The Sex Life of the Late Redeemer

For the sake of the few who haven’t read the much-discussed Holy Blood, Holy Grail, it is well to review a few of the counter-claims of the egregious work. The authors, Baigent, Lincoln and Leigh, argue that, while Paoli may have been an independent investigator, de Sede and Delaude appear to be members of the Priory of Sion and that their works are not intended to reveal much of the truth but just to arouse curiosity, controversy and mystery, and also to prepare the intellectual climate in France for whatever astounding political or religious revolution the Priory intends in the near future. Specifically,Baigent, Lincoln and Leigh claim there is no evidence that Archbishop Lefebvre and his right-wing crowd have any link with the Priory; they assert that that asserted linkage is a Priory joke at Lefebvre’s expense. They also reject the extraterrestrial yarn, and replace it with their own lovely yarn that the Priory is descended from Jesus and his unacknowledged bride, Mary Magdalene.

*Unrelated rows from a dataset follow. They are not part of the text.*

(** The lists of a manager are the same; only the flag may differ. *)
Definition same_lists (m m' : FreeSpaceManager) : Prop :=
  freeLists m' = freeLists m ∧ uncheckpointedFreePageRanges m' = uncheckpointedFreePageRanges m ∧
  numEntries m' = numEntries m.

Lemma same_lists_ok m m' : same_lists m m' → fsm_ok m → fsm_ok m'.
Proof.
  intros (E1 & _ & E3) []. constructor; unfold freePages in *; rewrite ?E1, ?E3; auto.
Qed.

(** The result of a step that only evicts pages: it may fail in the system call. *)
Definition evicted (s : FsState) (r : FsState * result ()) : Prop :=
  evict_result madvise r.2 ∧ same_lists s.1 r.1.1 ∧ same_pages s.2 r.1.2.

Lemma evict_from_ok n p m pf :
  handle_ok pf → evicted (m, pf) (evict_from madvise p n (m, pf)).
Proof.
  revert p pf. induction n as [|n IH]; intros p pf Hok; [done|]. cbn [evict_from]. st_run.
  pose proof (wrap_range 32 p ltac:(lia)) as Hw. unfold in_u in Hw.
  destruct (removePageFromFrameIfNecessary_ok madvise madvise_ok pf (wrap 32 p) Hok ltac:(lia))
    as (pf1 & r & E & Hr & Hs). cbn [on_file]. rewrite E.
  destruct r; [|done|done].
  destruct (IH (p + 1) pf1) as (R1 & R2 & R3); [by eapply same_pages_ok|].
  split_and!; [done|done|]. by eapply same_pages_trans.
Qed.

Lemma evictPages_ok e m pf : handle_ok pf → evicted (m, pf) (evictPages madvise e (m, pf)).
Proof.
  intros Hok. unfold evictPages. st_run. cbn [on_fsm].
  destruct (evict_from_ok (Z.to_nat (numPages e)) (startPageIdx e) (set_needClear true m) pf Hok)
    as (R1 & (? & ? & ?) & R3). done.
Qed.

Lemma evict_all_ok l m pf : handle_ok pf → evicted (m, pf) (evict_all madvise l (m, pf)).
Proof.
  revert m pf. induction l as [|e l IH]; intros m pf Hok; [done|]. cbn [evict_all]. st_run.
  pose proof (evictPages_ok e m pf Hok) as (R1 & (? & ? & ?) & R3).
  destruct (evictPages madvise e (m, pf)) as [[m1 pf1] [[]| |]]; simpl in *; [|done|done].
  destruct (IH m1 pf1) as (? & (? & ? & ?) & ?); [by eapply same_pages_ok|].
  split_and!; [done| |by eapply same_pages_trans]. unfold same_lists. simpl in *. split_and!; congruence.
Qed.

(** Merging: the free lists become the union of the ranges given and the free ones,
    except that a union that ends at the end of the file is cut off the file. *)
Lemma mergePageRanges_ok l m pf :
  handle_ok pf → fsm_ok m →
  let N := fhNumPages (fh pf) in
  let all := l ++ freePages m in
  Forall (range_in N) all →
  ∃ m' pf', mergePageRanges l (m, pf) = ((m', pf'), Ok ()) ∧
    handle_ok pf' ∧ isInMemoryMode (fh pf') = isInMemoryMode (fh pf) ∧ fsm_ok m' ∧
    uncheckpointedFreePageRanges m' = uncheckpointedFreePageRanges m ∧
    let N' := fhNumPages (fh pf') in
    N' ≤ N ∧ Forall (range_in N') (freePages m') ∧
    (∀ p, cover p (freePages m') = if p <? N' then union_cover p all else 0%nat) ∧
    (∀ p, N' ≤ p < N → (1 ≤ cover p all)%nat) ∧
    gaps (freePages m') ∧ Forall (λ r, range_end r < N') (freePages m').
Proof.
  intros Hok Hm N all Hall. unfold mergePageRanges. st_run. cbn [fst snd].
  pose proof (merge_sort_Permutation startsBefore all) as Hperm.
  pose proof (StronglySorted_merge_sort startsBefore all) as Hsort.
  unfold all, freePages in Hperm, Hsort. destruct (merge_sort startsBefore _) as [|e0 rest].
  { apply Permutation_nil_l in Hperm. symmetry in Hperm. fold (freePages m) all in Hperm.
    pose proof Hperm as [_ Hf]%app_nil. exists m, pf. cbn zeta. fold N. rewrite Hf, Hperm.
    split_and!; try done; intros p; [by destruct (p <? N)|lia|by intros ? ?%elem_of_nil]. }
  pose proof (handle_pages_bound _ Hok) as HN. fold N in HN.
  fold (freePages m) in Hperm. fold all in Hperm.
  destruct (resetFreeLists_ok m) as [Hm0 Hf0].
  rewrite <-Hperm in Hall. apply Forall_cons_1 in Hall as [He0 Hrest].
  pose proof (merge_entries_spec N e0 rest (resetFreeLists m) ltac:(lia) Hm0
    ltac:(rewrite Hf0; by intros ?? ?%elem_of_nil) He0 Hrest Hsort
    ltac:(rewrite Hf0; constructor)) as Hmerge.
  destruct (merge_entries e0 rest (resetFreeLists m)) as [prev m1].
  destruct Hmerge as (Hm1 & Hprev & Hbelow & Hgaps & Hcov & Hu). unfold union_cover in Hcov.
  rewrite Hf0 in Hcov. change (uncheckpointedFreePageRanges m1 = uncheckpointedFreePageRanges m) in Hu.
  assert (∀ p, cover p (prev :: freePages m1) = union_cover p all) as Hcov'.
  { intros p. rewrite Hcov. unfold union_cover. rewrite Hperm. change (cover p []) with 0%nat. lia. }
  st_run. cbn [on_fsm]. unfold handleLastPageRange. st_run. cbn [fst snd].
  destruct Hprev as (Hp1 & Hp2 & Hp3). unfold range_end in Hp3.
  rewrite wrap_id by (unfold in_u; lia).
  rewrite Forall_forall in Hbelow.
  destruct (Z.eqb_spec (startPageIdx prev + numPages prev) (fhNumPages (fh pf))) as [Eend|Hne].
  - cbn [on_file]. destruct (removePageIdxAndTruncateIfNecessary_ok pf (startPageIdx prev) Hok Hp1)
      as (pf' & E & Hok' & En & Emem). rewrite E. rewrite Z.min_l in En by (unfold N in *; lia).
    exists m1, pf'. cbn zeta. rewrite En. fold N in Eend. split_and!; try done; [lia| | | |].
    + apply Forall_forall. intros r Hr. destruct (Hbelow r Hr) as ((? & ? & ?) & ?).
      unfold range_in. split_and!; lia.
    + intros p. destruct (Z.ltb_spec p (startPageIdx prev)).
      * rewrite <-Hcov', cover_cons. rewrite (proj2 (covers_false p prev)) by lia. lia.
      * apply cover_zero. intros r Hr. destruct (Hbelow r Hr). unfold range_end in *. lia.
    + intros p Hp. specialize (Hcov' p). rewrite cover_cons in Hcov'.
      rewrite (proj2 (covers_true p prev)) in Hcov' by (unfold range_end; lia).
      unfold union_cover in Hcov'. lia.
    + apply Forall_forall. intros r Hr. by destruct (Hbelow r Hr).
  - cbn [on_fsm]. destruct (addFreePages_spec m1 prev Hm1 ltac:(lia)) as (Hm2 & Hp & Hu2 & _).
    rewrite decide_False in Hp by (intros Hin; destruct (Hbelow prev Hin); unfold range_end in *; lia).
    exists (addFreePages prev m1), pf. cbn zeta. fold N. split_and!; try done; [congruence| | |lia| |].
    + rewrite Hp. constructor; [done|]. apply Forall_forall. intros r Hr. by destruct (Hbelow r Hr).
    + intros p. rewrite Hp, Hcov'. destruct (Z.ltb_spec p N); [done|].
      rewrite <-Hcov', <-Hp. apply cover_zero. intros r Hr Hpr. rewrite Hp in Hr.
      apply elem_of_cons in Hr as [->|Hr]; [unfold range_end in *; lia|].
      destruct (Hbelow r Hr) as ((? & ? & ?) & ?). lia.
    + eapply gaps_perm; [symmetry; exact Hp|]. apply gaps_cons; [|done].
      intros x Hx. by destruct (Hbelow x Hx).
    + rewrite Hp. constructor; [unfold range_end, N in *; lia|].
      apply Forall_forall. intros r Hr. destruct (Hbelow r Hr). unfold N in *. lia.
Qed.

(** ** The invariant of a page manager

    [owned] are the ranges in use.  Every page of the file is in exactly one range: in
    use, freed since the last checkpoint, or free. *)
Definition fileNumPages (pm : PageManager) : Z := fhNumPages (fh (fileHandle pm)).
Definition uncheckpointed (pm : PageManager) : list PageRange :=
  uncheckpointedFreePageRanges (freeSpaceManager pm).
Definition free (pm : PageManager) : list PageRange := freePages (freeSpaceManager pm).

Record pm_ok (pm : PageManager) (owned : list PageRange) : Prop := {
  po_handle : handle_ok (fileHandle pm);
  po_disk : isInMemoryMode (fh (fileHandle pm)) = false;
  po_fsm : fsm_ok (freeSpaceManager pm);
  po_in : Forall (range_in (fileNumPages pm)) (owned ++ uncheckpointed pm ++ free pm);
  po_cover p : 0 ≤ p < fileNumPages pm → cover p (owned ++ uncheckpointed pm ++ free pm) = 1%nat;
}.

Lemma cover_out N l p : Forall (range_in N) l → ¬ (0 ≤ p < N) → cover p l = 0%nat.
Proof. intros Hl Hp. destruct (cover p l) eqn:E; [done|]. destruct Hp. apply (cover_in N l); [done|lia]. Qed.

Lemma po_cover_all pm owned p :
  pm_ok pm owned →
  cover p (owned ++ uncheckpointed pm ++ free pm) =
  (if bool_decide (0 ≤ p < fileNumPages pm) then 1%nat else 0%nat).
Proof.
  intros Hok. case_bool_decide; [by apply po_cover|]. eapply cover_out; [apply Hok|done].
Qed.

(** Ranges that cover only pages of the file are in it. *)
Lemma ranges_in N l :
  Forall (λ r, 0 < numPages r) l → (∀ p, (0 < cover p l)%nat → 0 ≤ p < N) → Forall (range_in N) l.
Proof.
  intros Hpos Hc. apply Forall_forall. intros r Hr. rewrite Forall_forall in Hpos. specialize (Hpos r Hr).
  assert (0 ≤ startPageIdx r < N).
  { apply Hc. pose proof (cover_pos (startPageIdx r) r l Hr). unfold range_end in *. lia. }
  assert (0 ≤ range_end r - 1 < N).
  { apply Hc. pose proof (cover_pos (range_end r - 1) r l Hr). unfold range_end in *. lia. }
  unfold range_in. lia.
Qed.

(** A state with the same coverage is as good. *)
Lemma pm_ok_intro pm owned :
  handle_ok (fileHandle pm) → isInMemoryMode (fh (fileHandle pm)) = false → fsm_ok (freeSpaceManager pm) →
  Forall (λ r, 0 < numPages r) (owned ++ uncheckpointed pm ++ free pm) →
  (∀ p, cover p (owned ++ uncheckpointed pm ++ free pm) =
    (if bool_decide (0 ≤ p < fileNumPages pm) then 1%nat else 0%nat)) →
  pm_ok pm owned.
Proof.
  intros ???? Hc. constructor; [done..| |].
  - apply ranges_in; [done|]. intros p. rewrite Hc. case_bool_decide; [done|lia].
  - intros p Hp. rewrite Hc. by rewrite bool_decide_true.
Qed.

Lemma po_pos pm owned : pm_ok pm owned → Forall (λ r, 0 < numPages r) (owned ++ uncheckpointed pm ++ free pm).
Proof. intros Hok. eapply Forall_impl; [apply Hok|]. by intros r (? & ? & ?). Qed.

It is worth mentioning at this point that the alleged romantic alliance between Jesus and Magdalene is not the invention of Baigent, Lincoln and Leigh. The Gnostic gospels – all as early and historically as plausible as the orthodox gospels – imply such a relationship several times, and Jesus is described as kissing Magdalene romantically in one celebrated text. It is also true that celibacy was regarded by orthodox Jews of Jesus’s time much as it is regarded in the post-Freudian world of today: namely, as a rather kinky, unmanly and somewhat reverse life-style. Finally, Jesus is called “Rabbi” even in the orthodox gospels and no man could be a rabbi in orthodox Judea at that time who was not married. These facts are well known to occultists and freethinkers and have even been discussed, albeit gingerly, by a few liberal Christian theologians. What is unique about Holy Blood, Holy Grail is the claim that the offspring of Jesus and his bride are alive and among us today; but even that has a kind of precedent. That odd little cult, the British Israelites, have always claimed that the royal family of England is descended from the House of David – although they never claimed the descent was by way of Jesus, of course.

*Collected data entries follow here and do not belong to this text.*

Lemma mergeFreePages_defined pm owned : pm_ok pm owned → (pm_mergeFreePages madvise pm).2 ≠ UB.
Proof.
  intros Hok. destruct (finalizeCheckpoint_ok pm owned Hok) as (pm2 & res2 & E2 & Hub & _).
  unfold pm_mergeFreePages. rewrite merge_is_finalize, st_bind_run.
  unfold pm_finalizeCheckpoint in E2. rewrite E2. by destruct res2.
Qed.

(** C10: After any history of allocations that are granted, frees, checkpoints that end,
    merge or roll back, evictions that fail included, every page of the file is in exactly
    one range: in use, freed since the last checkpoint, or free; all ranges lie in the
    file; the free lists are sorted sets of ranges of their level, [numEntries] counts
    them, and every page has a frame of its own.  From there an allocation is granted, and
    the history goes on, or refused because the region has no frame group left: then
    the ranges are as before, and the pages it had added to the file are in none.  No other
    operation has an undefined outcome.  What comes after a refused allocation is left out:
    see failed_group_aliases_frames. *)
Theorem pages_partitioned pm owned :
  pm_reachable pm owned →
  (∀ p, 0 ≤ p < fileNumPages pm → cover p (owned ++ uncheckpointed pm ++ free pm) = 1%nat) ∧
  Forall (range_in (fileNumPages pm)) (owned ++ uncheckpointed pm ++ free pm) ∧
  (∀ level l, freeLists (freeSpaceManager pm) !! level = Some l → level_ok level l) ∧
  getNumEntries (freeSpaceManager pm) = wrap 64 (Z.of_nat (length (free pm))) ∧
  (∀ p q, 0 ≤ p < fileNumPages pm → 0 ≤ q < fileNumPages pm → p ≠ q →
     ∃ f g, getFrameIdx (fh (fileHandle pm)) p = Ok f ∧ getFrameIdx (fh (fileHandle pm)) q = Ok g ∧ f ≠ g) ∧
  (∀ n, 0 ≤ n < 2 ^ 32 → match allocatePageRange pin n pm with
    | (pm', Ok r) => pm_step pm owned pm' (if 0 <? n then r :: owned else owned)
    | (pm', Throw e) => e = region_full ∧ uncheckpointed pm' = uncheckpointed pm ∧ free pm' = free pm ∧
        fileNumPages pm ≤ fileNumPages pm' < fileNumPages pm + n ∧
        ∀ p, 0 ≤ p < fileNumPages pm' →
          cover p (owned ++ uncheckpointed pm' ++ free pm') = (if p <? fileNumPages pm then 1%nat else 0%nat)
    | (_, UB) => False
    end) ∧
  (∀ r owned', gives_up owned r owned' →
     (freePageRange r pm).2 = Ok () ∧ (freeImmediatelyRewritablePageRange madvise r pm).2 ≠ UB) ∧
  (pm_finalizeCheckpoint madvise pm).2 ≠ UB ∧ (pm_mergeFreePages madvise pm).2 ≠ UB.
Proof.
  intros Hreach. pose proof (reachable_ok _ _ Hreach) as Hr. pose proof Hr as [Hh ? [] ? ?]. split_and!; [done..| | | | |].
  - intros p q Hp Hq Hne. unfold fileNumPages in *. pose proof (ho_pages _ Hh).
    destruct (handle_group (fileHandle pm) p Hh ltac:(lia)) as (g & _ & E).
    destruct (handle_group (fileHandle pm) q Hh ltac:(lia)) as (g' & _ & E').
    eexists _, _. split_and!; [done..|]. intros Ef. rewrite <-Ef in E'.
    by apply Hne, (getFrameIdx_inj (fileHandle pm) p q _ Hh Hp Hq E).
  - intros n Hn. destruct (allocatePageRange_ok pin pm owned n Hr Hn) as [(pm2 & r2 & E2 & _)|(pm2 & E2 & Eu & Ef & En)]; rewrite E2.
    + by apply step_allocate.
    + split_and!; try done; [lia..|]. by apply refused_pages.
  - intros r owned' Hg. destruct (freePageRange_ok pm owned r owned' Hr Hg) as (pm2 & E2 & _).
    destruct (freeImmediately_ok pm owned r owned' Hr Hg) as (pm3 & res3 & E3 & Hub & _). by rewrite E2, E3.
  - destruct (finalizeCheckpoint_ok pm owned Hr) as (pm2 & res2 & E2 & Hub & _). by rewrite E2.
  - by apply (mergeFreePages_defined pm owned).
Qed.

(** C11: An allocation of [n] pages from a reachable state returns a range of [n] pages of
    the file none of which is in use or freed since the last checkpoint; it is the
    smallest free range that is large enough, or the end of the file when there is none.
    The only failure is a memory region without frame groups. *)
Theorem allocation_disjoint pm owned n pm' res :
  pm_reachable pm owned → 0 < n < 2 ^ 32 → allocatePageRange pin n pm = (pm', res) →
  res = Throw region_full ∨
  ∃ r, res = Ok r ∧ numPages r = n ∧ range_in (fileNumPages pm') r ∧
    (∀ p, covers p r = true → cover p owned = 0%nat ∧ cover p (uncheckpointed pm) = 0%nat) ∧
    ((∃ chunk, chunk ∈ free pm ∧ startPageIdx r = startPageIdx chunk ∧ n ≤ numPages chunk ∧
        (∀ e, e ∈ free pm → n ≤ numPages e → numPages chunk ≤ numPages e) ∧
        fileNumPages pm' = fileNumPages pm) ∨
     ((∀ e, e ∈ free pm → numPages e < n) ∧ startPageIdx r = fileNumPages pm ∧
        fileNumPages pm' = fileNumPages pm + n)).
Proof.
  intros Hr%reachable_ok Hn E.
  destruct (allocatePageRange_ok pin pm owned n Hr ltac:(lia))
    as [(pm2 & r & E2 & Er & Hok & Eu & Hwhere)|(pm2 & E2 & _)]; rewrite E2 in E; injection E as <- <-; [|by left].
  right. exists r. rewrite (proj2 (Z.ltb_lt 0 n)) in Hok by lia. split_and!; [done|done| | |].
  - pose proof (po_in _ _ Hok) as Hin. by apply Forall_cons_1 in Hin as [? _].
  - intros p Hp. pose proof (po_cover_all _ _ p Hok) as Hc.
    rewrite cover_app, cover_cons, Hp, Eu, !cover_app in Hc. case_bool_decide; lia.
  - destruct Hwhere as [(chunk & _ & ? & ? & ? & ? & ?)|(Hno & ? & ?)]; [left; by exists chunk|right].
    split_and!; [|done|done]. intros e He. apply Hno; [done|lia].
Qed.

(** C32: When a checkpoint ends and no eviction fails, the ranges freed since the last
    one and the free ranges become maximal free ranges that neither overlap nor touch;
    free pages at the end of the file are cut off the file, and pages in use are not
    affected. *)
Theorem finalize_coalesces pm owned pm' :
  pm_reachable pm owned → pm_finalizeCheckpoint madvise pm = (pm', Ok ()) →
  uncheckpointed pm' = [] ∧
  (∀ r1 r2, r1 ∈ free pm' → r2 ∈ free pm' →
     r1 = r2 ∨ range_end r1 < startPageIdx r2 ∨ range_end r2 < startPageIdx r1) ∧
  Forall (λ r, range_end r < fileNumPages pm') (free pm') ∧
  (∀ p, 0 ≤ p < fileNumPages pm' → cover p (free pm') = cover p (uncheckpointed pm ++ free pm)) ∧
  (∀ p, fileNumPages pm' ≤ p < fileNumPages pm → cover p (uncheckpointed pm ++ free pm) = 1%nat) ∧
  Forall (range_in (fileNumPages pm')) owned.
Proof.
  intros Hr%reachable_ok E.
  destruct (finalizeCheckpoint_ok pm owned Hr) as (pm2 & res & E2 & _ & Hok & HN & Hres).
  rewrite E2 in E. injection E as <- ->. destruct Hres as (Hu & Hg & He & Hc).
  split_and!; try done.
  - intros p Hp. by rewrite Hc, (proj2 (Z.ltb_lt p _)) by lia.
  - intros p Hp. pose proof (po_cover_all _ _ p Hok) as H1. pose proof (po_cover_all _ _ p Hr) as H2.
    rewrite cover_app in H1, H2. pose proof (handle_pages_bound _ (po_handle _ _ Hok)).
    unfold fileNumPages in *. repeat case_bool_decide; lia.
  - pose proof (po_in _ _ Hok) as Hin. by apply Forall_app in Hin as [? _].
Qed.

(** C35: Recovery.  From a file that grew after the checkpoint it is opened at, with the
    free ranges read from the checkpoint, which with the ranges in use cover each of its
    pages once, [reclaimTailPagesIfNeeded] leaves a state in which every page is in use or
    free again, pages beyond the checkpoint are no longer part of the file or free, and
    nothing in use is freed.  It throws only what a failing eviction throws, and then the
    tail still waits to be freed and nothing else has changed; if no eviction can fail, it
    returns. *)
Theorem reclaim_recovers pf owned free0 m v n :
  handle_ok pf → isInMemoryMode (fh pf) = false → fsm_ok m →
  freePages m = free0 → uncheckpointedFreePageRanges m = [] →
  Forall (range_in n) owned → Forall (range_in (fhNumPages (fh pf))) free0 → 0 < n →
  (∀ p, (cover p (owned ++ free0) ≤ 1)%nat) → (∀ p, 0 ≤ p < n → cover p (owned ++ free0) = 1%nat) →
  n < fhNumPages (fh pf) →
  match reclaimTailPagesIfNeeded madvise n (mkPM m pf v v) with
  | (pm', Ok _) => pm_ok pm' owned ∧ uncheckpointed pm' = [] ∧
      ∀ p, 0 ≤ p < n → p < fileNumPages pm' → cover p (free pm') = cover p free0
  | (pm', Throw e) => (∃ frame, madvise frame = Throw e) ∧ fileNumPages pm' = fhNumPages (fh pf) ∧ free pm' = free0 ∧
      uncheckpointed pm' = [mkRange n (fhNumPages (fh pf) - n)]
  | (_, UB) => False
  end.
Proof.
  intros Hh Hm Hf Ef Eu Ho Hin Hn Hle Hone Hlt. unfold reclaimTailPagesIfNeeded.
  rewrite (proj2 (Z.eqb_neq n 0)) by lia. rewrite st_bind_run. cbn [st_get fileHandle].
  rewrite (proj2 (Z.leb_gt _ _)) by lia. rewrite st_bind_run. cbn [pm_fsm st_modify freeSpaceManager].
  pose proof (handle_pages_bound _ Hh) as HN. set (N := fhNumPages (fh pf)) in *.
  rewrite wrap_id by (unfold in_u; lia). set (tail := mkRange n (N - n)).
  unfold addUncheckpointedFreePages. rewrite Eu. cbn [app].
  rewrite st_bind_run, merge_is_finalize. unfold pm_both, finalizeCheckpoint. cbn [freeSpaceManager fileHandle].
  rewrite st_bind_run. cbn [st_get fst snd]. rewrite st_bind_run.
  pose proof (evict_all_ok madvise madvise_ok [tail] (set_uncheckpointed [tail] m) pf Hh) as (R1 & R2 & R3).
  cbn [uncheckpointedFreePageRanges set_uncheckpointed].
  destruct (evict_all madvise _ _) as [[m1 pf1] res]. simpl in R1, R2, R3.
  pose proof (same_pages_ok _ _ R3 Hh) as Hh1. pose proof (set_uncheckpointed_ok [tail] m Hf) as Hf0.
  pose proof (same_lists_ok _ _ R2 Hf0) as Hf1. destruct R2 as (E1 & E1' & _).
  destruct R3 as (En & _ & _ & _ & S5 & S6 & _).
  destruct res as [[]|e|]; [| |done].
  2:{ split_and!; [done|exact En| |exact E1']. rewrite <- Ef. unfold free, freePages. cbn. by rewrite E1. }
  rewrite st_bind_run. cbn [on_fsm]. rewrite st_bind_run.
  destruct (mergePageRanges_ok [tail] (set_uncheckpointed [] m1) pf1) as
    (m' & pf' & E & Hh' & Hm' & Hfsm' & _ & HN' & Hin' & Hcov & Htail & _);
    [done|by apply set_uncheckpointed_ok| |].
  all: assert (freePages (set_uncheckpointed [] m1) = free0) as Ef1
    by (rewrite <-Ef; unfold freePages; simpl; by rewrite E1).
  { rewrite En, Ef1. constructor; [|done]. unfold range_in, range_end, tail. simpl. lia. }
  rewrite E. cbn [on_fsm bumpVersion st_modify].
  rewrite Ef1, En in *. fold N in HN', Htail. set (pm' := mkPM _ _ _ _).
  change (fhNumPages (fh pf')) with (fileNumPages pm') in *. change (freePages m') with (free pm') in *.
  assert (∀ p, covers p tail = bool_decide (n ≤ p < N)) as Htl.
  { intros p. apply Bool.eq_iff_eq_true. rewrite covers_true, bool_decide_eq_true.
    unfold range_end, tail. simpl. lia. }
  assert (∀ p, ¬ 0 ≤ p < n → cover p owned = 0%nat) as Ho0 by (intros p Hp; by apply (cover_out n)).
  assert (∀ p, ¬ 0 ≤ p < N → cover p free0 = 0%nat) as Hf00 by (intros p Hp; by apply (cover_out N)).
  assert (∀ p, cover p (owned ++ free pm') = (if bool_decide (0 ≤ p < fileNumPages pm') then 1%nat else 0%nat) ∧
    (0 ≤ p < n → p < fileNumPages pm' → cover p (free pm') = cover p free0)) as Hall.
  { intros p. rewrite cover_app, Hcov. unfold union_cover. cbn [app]. rewrite cover_cons, Htl.
    specialize (Hle p). specialize (Hone p). specialize (Htail p). specialize (Ho0 p). specialize (Hf00 p).
    cbn [app] in Htail. rewrite cover_cons, Htl in Htail. rewrite cover_app in Hle, Hone.
    destruct (Z.ltb_spec p (fileNumPages pm')); repeat case_bool_decide; lia. }
  split; [|split; [reflexivity|intros p; apply Hall]].
  apply pm_ok_intro; [done|exact (eq_trans Hm' (eq_trans (f_equal2 (λ a b, negb a && b) S5 S6) Hm))
    |by apply set_uncheckpointed_ok| |intros p; apply Hall].
  change (uncheckpointed pm') with (@nil PageRange).
  apply Forall_app_2; [|cbn [app]]; (eapply Forall_impl; [eassumption|]; by intros r (? & ? & ?)).
Qed.
End Pages.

The shock that orthodox Christians feel at the concept of Jesus as husband and father is distinctly odd in historical perspective. The leaders of the other major patriarchal religions – Zoroaster, Buddha, Mohammed, Confucius – were all family men. As for the pagan gods: some were family men, but some were also notorious fornicators. Christian sex-denial is a very strange and eccentric departure from the norms of world religion, in which fertility is generally considered sacred and venerated as one of the main manifestations of divine grace and beauty.

Be that as it may, at this point two suspicions cross a mind as baroque as mine. First, if certain books in French may be Priory propaganda disguised to look like outside investigations, as Baigent, Lincoln and Leigh claim, could their own Holy Blood, Holy Grail be more such propaganda, similarly disguised? And second, why do the authors, like de Sede, drag in many subjects which do not fit their own solution to the mysteries? Are they hinting or blandly raising smoke screens or are they just disorganized in their thinking? (For instance, they spend almost as much space as de Sede on the bear-goddesses of Greece and France, but this has no logical connection with their Jesus/Magdalene theory any more than it has with de Sede’s Sirius theory. They also spend a lot of time on Poussin’spainting, The Shepherds of Arcadia, without ever really explaining its importance, although I think perhaps they are hinting that the grave in the painting is that of the son of Jesus and Magdalene, who evidently died in Rennes-le-Chateau in southern France.)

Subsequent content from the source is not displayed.